WHAT THE TASK REQUIRES
Look in the material below for the line holding "(** [_is_next_section] answers". Set it down exactly, with each later line up to and including the line holding "(b = false <->".

PROVIDED RECORDS
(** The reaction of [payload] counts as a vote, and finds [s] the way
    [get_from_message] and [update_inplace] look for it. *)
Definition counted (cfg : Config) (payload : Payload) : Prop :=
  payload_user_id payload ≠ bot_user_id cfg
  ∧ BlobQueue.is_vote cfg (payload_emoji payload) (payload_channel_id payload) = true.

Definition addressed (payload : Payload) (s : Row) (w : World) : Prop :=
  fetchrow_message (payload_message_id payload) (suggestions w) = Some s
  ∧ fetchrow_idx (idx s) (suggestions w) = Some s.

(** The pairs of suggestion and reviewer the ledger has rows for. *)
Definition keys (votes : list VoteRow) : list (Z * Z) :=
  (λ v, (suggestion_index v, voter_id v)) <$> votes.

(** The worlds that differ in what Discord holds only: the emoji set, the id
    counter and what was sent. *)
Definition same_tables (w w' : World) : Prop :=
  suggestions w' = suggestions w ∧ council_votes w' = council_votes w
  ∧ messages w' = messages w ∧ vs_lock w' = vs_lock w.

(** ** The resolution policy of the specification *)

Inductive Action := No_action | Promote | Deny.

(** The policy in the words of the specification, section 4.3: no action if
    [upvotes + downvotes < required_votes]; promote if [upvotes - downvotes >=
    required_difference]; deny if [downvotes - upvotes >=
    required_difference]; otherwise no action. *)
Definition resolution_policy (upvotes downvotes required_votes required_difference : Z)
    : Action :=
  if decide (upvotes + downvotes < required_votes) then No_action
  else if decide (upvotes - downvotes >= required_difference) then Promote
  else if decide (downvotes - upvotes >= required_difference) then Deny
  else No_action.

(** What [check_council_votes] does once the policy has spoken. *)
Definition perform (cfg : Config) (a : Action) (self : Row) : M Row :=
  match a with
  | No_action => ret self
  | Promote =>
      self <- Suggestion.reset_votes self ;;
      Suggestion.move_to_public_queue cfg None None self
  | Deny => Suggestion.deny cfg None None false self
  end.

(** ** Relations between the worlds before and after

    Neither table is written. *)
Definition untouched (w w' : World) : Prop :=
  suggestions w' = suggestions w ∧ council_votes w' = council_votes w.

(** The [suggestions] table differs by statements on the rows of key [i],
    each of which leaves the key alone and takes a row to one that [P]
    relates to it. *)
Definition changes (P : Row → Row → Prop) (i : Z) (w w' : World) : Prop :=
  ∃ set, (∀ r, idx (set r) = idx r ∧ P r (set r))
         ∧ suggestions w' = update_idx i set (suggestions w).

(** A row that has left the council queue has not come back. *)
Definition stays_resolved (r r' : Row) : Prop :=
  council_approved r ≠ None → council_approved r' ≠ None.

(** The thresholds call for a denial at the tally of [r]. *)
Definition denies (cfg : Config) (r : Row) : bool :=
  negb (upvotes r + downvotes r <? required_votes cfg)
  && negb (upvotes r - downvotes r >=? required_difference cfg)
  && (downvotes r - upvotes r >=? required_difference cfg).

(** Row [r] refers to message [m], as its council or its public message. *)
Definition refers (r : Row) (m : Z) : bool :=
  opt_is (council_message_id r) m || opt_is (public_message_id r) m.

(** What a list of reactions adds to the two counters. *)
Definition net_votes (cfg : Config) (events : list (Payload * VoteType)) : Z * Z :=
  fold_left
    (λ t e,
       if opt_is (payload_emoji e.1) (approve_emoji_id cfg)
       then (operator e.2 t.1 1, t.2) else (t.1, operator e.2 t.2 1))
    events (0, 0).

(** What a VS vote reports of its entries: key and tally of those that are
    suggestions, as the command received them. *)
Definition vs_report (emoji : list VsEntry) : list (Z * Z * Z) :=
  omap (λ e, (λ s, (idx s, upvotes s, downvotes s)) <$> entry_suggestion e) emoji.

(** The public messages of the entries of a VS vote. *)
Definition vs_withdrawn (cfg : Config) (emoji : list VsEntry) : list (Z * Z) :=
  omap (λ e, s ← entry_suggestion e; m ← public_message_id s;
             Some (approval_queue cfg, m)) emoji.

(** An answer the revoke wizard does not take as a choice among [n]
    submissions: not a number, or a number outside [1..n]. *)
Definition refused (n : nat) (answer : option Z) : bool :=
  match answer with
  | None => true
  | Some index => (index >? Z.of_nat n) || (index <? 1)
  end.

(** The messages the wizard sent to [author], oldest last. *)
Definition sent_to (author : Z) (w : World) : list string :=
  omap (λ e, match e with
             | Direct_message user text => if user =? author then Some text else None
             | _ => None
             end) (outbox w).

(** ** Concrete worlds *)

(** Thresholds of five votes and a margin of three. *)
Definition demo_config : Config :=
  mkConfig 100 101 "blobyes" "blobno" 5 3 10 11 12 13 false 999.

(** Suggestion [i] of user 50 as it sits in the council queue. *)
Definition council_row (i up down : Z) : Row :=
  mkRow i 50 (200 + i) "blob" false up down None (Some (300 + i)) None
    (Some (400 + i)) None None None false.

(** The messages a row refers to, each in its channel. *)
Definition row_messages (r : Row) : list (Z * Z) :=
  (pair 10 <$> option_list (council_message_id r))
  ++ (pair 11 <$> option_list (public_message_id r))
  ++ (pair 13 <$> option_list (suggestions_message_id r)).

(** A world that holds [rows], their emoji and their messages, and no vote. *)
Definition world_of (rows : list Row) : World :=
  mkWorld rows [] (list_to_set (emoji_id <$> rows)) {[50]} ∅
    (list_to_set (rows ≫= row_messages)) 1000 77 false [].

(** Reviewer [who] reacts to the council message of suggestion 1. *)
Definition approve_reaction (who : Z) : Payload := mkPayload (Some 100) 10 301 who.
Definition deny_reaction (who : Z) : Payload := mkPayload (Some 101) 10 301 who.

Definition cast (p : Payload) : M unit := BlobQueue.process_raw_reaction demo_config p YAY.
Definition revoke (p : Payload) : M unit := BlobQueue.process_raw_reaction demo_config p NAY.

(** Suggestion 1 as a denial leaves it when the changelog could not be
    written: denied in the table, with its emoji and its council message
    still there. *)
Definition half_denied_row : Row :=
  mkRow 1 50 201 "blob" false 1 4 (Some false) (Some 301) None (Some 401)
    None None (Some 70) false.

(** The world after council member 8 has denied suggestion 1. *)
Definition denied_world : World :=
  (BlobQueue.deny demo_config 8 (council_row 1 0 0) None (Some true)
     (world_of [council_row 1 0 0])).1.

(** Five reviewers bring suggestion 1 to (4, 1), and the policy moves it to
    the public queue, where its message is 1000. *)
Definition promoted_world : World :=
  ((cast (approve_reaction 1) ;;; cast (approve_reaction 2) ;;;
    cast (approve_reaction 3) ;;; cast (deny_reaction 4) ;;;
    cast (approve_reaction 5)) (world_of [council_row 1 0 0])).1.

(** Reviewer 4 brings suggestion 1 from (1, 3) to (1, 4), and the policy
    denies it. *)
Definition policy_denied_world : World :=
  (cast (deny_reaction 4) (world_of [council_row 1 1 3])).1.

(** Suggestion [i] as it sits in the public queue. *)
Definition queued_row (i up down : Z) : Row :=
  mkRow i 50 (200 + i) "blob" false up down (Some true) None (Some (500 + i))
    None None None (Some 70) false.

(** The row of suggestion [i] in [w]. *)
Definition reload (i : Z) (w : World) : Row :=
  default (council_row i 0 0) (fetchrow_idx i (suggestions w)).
...
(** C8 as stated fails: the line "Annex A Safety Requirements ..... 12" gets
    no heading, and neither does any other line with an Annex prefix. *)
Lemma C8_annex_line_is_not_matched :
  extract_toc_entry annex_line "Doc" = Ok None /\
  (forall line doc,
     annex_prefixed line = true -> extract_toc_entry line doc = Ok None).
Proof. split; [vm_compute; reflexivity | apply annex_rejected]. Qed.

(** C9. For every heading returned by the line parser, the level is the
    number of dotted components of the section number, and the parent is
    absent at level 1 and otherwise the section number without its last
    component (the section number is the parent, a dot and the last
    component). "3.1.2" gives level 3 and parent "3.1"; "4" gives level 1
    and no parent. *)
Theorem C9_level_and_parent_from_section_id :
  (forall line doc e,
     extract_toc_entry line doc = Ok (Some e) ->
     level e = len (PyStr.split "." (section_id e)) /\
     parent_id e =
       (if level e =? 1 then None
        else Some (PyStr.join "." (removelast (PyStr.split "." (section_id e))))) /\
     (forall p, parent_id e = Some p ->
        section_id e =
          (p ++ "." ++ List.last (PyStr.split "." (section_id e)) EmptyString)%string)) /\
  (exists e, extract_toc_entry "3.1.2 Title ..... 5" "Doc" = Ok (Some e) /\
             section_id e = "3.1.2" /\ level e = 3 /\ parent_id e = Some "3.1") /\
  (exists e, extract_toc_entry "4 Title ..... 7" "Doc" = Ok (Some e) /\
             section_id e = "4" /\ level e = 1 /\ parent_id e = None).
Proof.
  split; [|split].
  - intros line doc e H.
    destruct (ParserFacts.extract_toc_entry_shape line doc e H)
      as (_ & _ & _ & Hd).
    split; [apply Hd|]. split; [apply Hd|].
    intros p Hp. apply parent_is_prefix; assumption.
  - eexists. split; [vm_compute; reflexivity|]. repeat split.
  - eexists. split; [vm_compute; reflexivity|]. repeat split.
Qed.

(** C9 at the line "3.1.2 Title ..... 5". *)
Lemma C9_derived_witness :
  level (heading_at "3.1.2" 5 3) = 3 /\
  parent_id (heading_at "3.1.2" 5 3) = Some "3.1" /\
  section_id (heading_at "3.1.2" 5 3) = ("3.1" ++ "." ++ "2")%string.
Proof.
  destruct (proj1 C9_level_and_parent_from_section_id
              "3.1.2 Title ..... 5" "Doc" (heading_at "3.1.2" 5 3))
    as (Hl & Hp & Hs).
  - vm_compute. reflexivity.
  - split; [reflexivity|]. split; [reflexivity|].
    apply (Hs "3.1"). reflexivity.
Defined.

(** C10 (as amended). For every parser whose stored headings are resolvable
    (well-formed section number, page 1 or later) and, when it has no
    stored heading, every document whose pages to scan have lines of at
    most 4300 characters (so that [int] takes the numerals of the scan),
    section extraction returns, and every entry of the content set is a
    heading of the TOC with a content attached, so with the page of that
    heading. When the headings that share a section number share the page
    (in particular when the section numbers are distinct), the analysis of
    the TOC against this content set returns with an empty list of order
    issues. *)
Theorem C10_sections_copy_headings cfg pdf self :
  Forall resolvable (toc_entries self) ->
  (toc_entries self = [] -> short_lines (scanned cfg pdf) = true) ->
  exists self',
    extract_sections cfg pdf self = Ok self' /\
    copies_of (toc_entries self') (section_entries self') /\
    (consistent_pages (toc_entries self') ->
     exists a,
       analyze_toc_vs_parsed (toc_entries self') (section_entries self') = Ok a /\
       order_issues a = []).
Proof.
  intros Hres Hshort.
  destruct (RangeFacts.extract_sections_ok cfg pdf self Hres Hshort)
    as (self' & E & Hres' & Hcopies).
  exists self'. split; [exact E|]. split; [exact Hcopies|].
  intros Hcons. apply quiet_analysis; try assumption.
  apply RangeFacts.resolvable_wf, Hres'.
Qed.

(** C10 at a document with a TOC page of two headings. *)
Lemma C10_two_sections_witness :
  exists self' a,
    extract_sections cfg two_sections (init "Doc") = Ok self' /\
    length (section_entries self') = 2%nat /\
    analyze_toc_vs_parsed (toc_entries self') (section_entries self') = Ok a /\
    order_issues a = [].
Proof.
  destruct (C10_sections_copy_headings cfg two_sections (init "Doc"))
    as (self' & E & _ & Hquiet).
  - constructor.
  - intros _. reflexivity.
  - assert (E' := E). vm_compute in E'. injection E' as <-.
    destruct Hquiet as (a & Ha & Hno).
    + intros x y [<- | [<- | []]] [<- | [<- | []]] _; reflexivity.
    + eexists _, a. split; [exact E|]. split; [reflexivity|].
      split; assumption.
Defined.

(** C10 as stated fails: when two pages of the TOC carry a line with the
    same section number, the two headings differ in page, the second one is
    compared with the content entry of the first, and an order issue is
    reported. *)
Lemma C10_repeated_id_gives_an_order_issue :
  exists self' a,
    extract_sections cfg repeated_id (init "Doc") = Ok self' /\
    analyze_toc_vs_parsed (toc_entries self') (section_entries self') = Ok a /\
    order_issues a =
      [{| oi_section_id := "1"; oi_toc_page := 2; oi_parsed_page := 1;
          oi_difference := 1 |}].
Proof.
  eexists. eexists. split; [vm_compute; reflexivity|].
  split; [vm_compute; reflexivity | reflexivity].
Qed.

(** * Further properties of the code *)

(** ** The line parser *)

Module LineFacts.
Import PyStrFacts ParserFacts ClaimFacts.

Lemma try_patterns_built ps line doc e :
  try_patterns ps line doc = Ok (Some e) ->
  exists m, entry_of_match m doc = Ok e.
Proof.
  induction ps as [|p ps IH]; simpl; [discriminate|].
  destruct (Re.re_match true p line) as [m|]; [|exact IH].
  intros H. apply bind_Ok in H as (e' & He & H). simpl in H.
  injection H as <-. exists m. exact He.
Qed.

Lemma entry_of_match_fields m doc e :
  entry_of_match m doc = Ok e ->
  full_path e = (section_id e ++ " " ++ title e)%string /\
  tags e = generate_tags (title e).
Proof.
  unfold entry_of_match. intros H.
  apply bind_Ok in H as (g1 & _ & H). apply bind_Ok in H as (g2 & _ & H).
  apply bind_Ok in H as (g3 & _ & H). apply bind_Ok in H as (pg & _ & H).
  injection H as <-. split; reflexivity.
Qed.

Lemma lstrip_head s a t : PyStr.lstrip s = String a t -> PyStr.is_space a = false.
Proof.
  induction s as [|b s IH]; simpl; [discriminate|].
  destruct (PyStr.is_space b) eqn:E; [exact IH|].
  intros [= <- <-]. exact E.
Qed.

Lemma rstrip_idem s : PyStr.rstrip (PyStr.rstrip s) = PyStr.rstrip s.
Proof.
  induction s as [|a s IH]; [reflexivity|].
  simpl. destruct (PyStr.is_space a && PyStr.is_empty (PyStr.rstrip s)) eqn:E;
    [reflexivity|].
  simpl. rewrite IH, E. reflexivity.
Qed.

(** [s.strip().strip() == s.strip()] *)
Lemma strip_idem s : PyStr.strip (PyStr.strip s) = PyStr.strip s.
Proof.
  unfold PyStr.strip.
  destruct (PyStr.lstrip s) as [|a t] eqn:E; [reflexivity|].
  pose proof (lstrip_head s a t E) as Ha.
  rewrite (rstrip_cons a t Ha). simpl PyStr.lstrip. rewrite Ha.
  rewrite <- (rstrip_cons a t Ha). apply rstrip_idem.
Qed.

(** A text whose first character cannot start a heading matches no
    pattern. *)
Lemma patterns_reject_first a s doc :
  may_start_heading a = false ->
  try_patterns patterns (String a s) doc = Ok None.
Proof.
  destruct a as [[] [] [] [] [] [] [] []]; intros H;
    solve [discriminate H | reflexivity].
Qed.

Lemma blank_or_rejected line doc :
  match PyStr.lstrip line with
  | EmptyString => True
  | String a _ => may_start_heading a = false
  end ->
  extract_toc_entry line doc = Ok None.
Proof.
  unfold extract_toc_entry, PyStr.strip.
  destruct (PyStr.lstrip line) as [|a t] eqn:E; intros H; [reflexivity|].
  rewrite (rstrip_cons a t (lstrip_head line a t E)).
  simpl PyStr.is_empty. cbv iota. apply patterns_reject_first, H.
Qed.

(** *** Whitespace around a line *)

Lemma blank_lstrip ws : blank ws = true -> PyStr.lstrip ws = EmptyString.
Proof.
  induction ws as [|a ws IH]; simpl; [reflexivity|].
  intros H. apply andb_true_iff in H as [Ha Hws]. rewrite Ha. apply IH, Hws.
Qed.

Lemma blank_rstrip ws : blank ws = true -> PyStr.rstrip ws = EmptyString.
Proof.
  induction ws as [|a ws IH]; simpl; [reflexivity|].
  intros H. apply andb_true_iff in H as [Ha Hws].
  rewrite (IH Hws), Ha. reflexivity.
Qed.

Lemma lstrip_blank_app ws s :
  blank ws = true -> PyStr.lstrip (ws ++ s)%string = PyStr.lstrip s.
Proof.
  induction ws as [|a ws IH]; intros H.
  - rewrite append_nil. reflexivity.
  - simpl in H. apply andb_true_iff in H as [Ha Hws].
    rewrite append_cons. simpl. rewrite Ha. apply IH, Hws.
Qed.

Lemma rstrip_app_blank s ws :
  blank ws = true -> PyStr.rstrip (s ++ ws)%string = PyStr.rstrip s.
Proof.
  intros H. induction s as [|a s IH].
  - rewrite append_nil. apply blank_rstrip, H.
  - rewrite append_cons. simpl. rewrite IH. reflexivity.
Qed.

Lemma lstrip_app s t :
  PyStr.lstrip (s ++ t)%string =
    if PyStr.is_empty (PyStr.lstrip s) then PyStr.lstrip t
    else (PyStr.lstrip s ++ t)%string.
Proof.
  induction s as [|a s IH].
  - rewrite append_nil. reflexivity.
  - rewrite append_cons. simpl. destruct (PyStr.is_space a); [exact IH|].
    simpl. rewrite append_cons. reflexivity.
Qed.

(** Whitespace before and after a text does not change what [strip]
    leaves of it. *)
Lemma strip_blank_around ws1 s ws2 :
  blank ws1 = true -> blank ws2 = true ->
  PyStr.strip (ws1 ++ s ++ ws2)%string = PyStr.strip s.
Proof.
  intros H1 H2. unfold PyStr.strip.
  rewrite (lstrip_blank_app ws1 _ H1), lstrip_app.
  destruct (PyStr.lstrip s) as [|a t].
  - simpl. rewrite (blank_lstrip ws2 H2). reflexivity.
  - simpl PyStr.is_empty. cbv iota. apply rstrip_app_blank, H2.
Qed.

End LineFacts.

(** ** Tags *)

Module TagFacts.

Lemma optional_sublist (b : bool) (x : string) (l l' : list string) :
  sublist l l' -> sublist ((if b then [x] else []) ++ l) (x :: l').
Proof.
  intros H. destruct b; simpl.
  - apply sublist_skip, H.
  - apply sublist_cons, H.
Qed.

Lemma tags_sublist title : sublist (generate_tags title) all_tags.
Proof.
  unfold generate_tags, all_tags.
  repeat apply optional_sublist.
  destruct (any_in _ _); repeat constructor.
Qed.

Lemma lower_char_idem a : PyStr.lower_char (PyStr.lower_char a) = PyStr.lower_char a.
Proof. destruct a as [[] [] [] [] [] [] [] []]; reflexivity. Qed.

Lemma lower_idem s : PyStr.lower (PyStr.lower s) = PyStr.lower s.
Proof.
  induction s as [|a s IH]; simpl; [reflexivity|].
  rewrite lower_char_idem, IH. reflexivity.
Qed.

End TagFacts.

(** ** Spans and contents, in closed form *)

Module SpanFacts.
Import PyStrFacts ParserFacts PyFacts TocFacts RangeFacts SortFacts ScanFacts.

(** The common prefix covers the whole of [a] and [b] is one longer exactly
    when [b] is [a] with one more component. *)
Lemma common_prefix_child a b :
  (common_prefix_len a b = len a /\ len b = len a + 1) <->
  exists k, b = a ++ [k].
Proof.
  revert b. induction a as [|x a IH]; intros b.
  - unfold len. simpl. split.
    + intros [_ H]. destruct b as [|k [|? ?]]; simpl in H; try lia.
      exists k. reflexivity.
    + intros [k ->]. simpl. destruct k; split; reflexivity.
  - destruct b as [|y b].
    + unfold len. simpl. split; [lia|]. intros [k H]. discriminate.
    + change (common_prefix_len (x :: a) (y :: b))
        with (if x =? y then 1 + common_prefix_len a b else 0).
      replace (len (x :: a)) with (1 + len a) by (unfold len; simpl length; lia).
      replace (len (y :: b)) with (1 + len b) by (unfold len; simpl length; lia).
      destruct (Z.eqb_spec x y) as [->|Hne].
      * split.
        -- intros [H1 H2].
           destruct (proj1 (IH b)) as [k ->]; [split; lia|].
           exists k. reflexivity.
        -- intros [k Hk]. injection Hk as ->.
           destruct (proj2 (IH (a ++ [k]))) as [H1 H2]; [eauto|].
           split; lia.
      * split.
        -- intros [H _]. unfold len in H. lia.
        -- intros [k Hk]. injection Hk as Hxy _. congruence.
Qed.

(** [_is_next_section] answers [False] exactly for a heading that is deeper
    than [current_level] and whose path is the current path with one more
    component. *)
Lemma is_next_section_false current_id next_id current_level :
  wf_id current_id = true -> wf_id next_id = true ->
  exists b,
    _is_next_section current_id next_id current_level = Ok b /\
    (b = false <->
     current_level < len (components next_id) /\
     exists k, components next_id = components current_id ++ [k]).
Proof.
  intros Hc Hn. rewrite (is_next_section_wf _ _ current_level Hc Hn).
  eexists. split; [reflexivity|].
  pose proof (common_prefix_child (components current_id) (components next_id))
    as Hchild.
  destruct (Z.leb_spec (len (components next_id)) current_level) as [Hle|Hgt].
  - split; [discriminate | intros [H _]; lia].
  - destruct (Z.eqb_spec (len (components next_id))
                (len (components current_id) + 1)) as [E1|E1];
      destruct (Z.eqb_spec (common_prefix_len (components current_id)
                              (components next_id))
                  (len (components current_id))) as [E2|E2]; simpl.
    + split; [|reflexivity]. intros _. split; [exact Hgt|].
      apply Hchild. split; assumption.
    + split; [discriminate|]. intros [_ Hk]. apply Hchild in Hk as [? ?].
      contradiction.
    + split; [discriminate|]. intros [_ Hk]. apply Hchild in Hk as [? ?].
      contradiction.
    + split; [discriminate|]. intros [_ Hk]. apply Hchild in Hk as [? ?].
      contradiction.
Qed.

ANSWER AREA
(** [_is_next_section] answers [False] exactly for a heading that is deeper
    than [current_level] and whose path is the current path with one more
    component. *)
Lemma is_next_section_false current_id next_id current_level :
  wf_id current_id = true -> wf_id next_id = true ->
  exists b,
    _is_next_section current_id next_id current_level = Ok b /\
    (b = false <->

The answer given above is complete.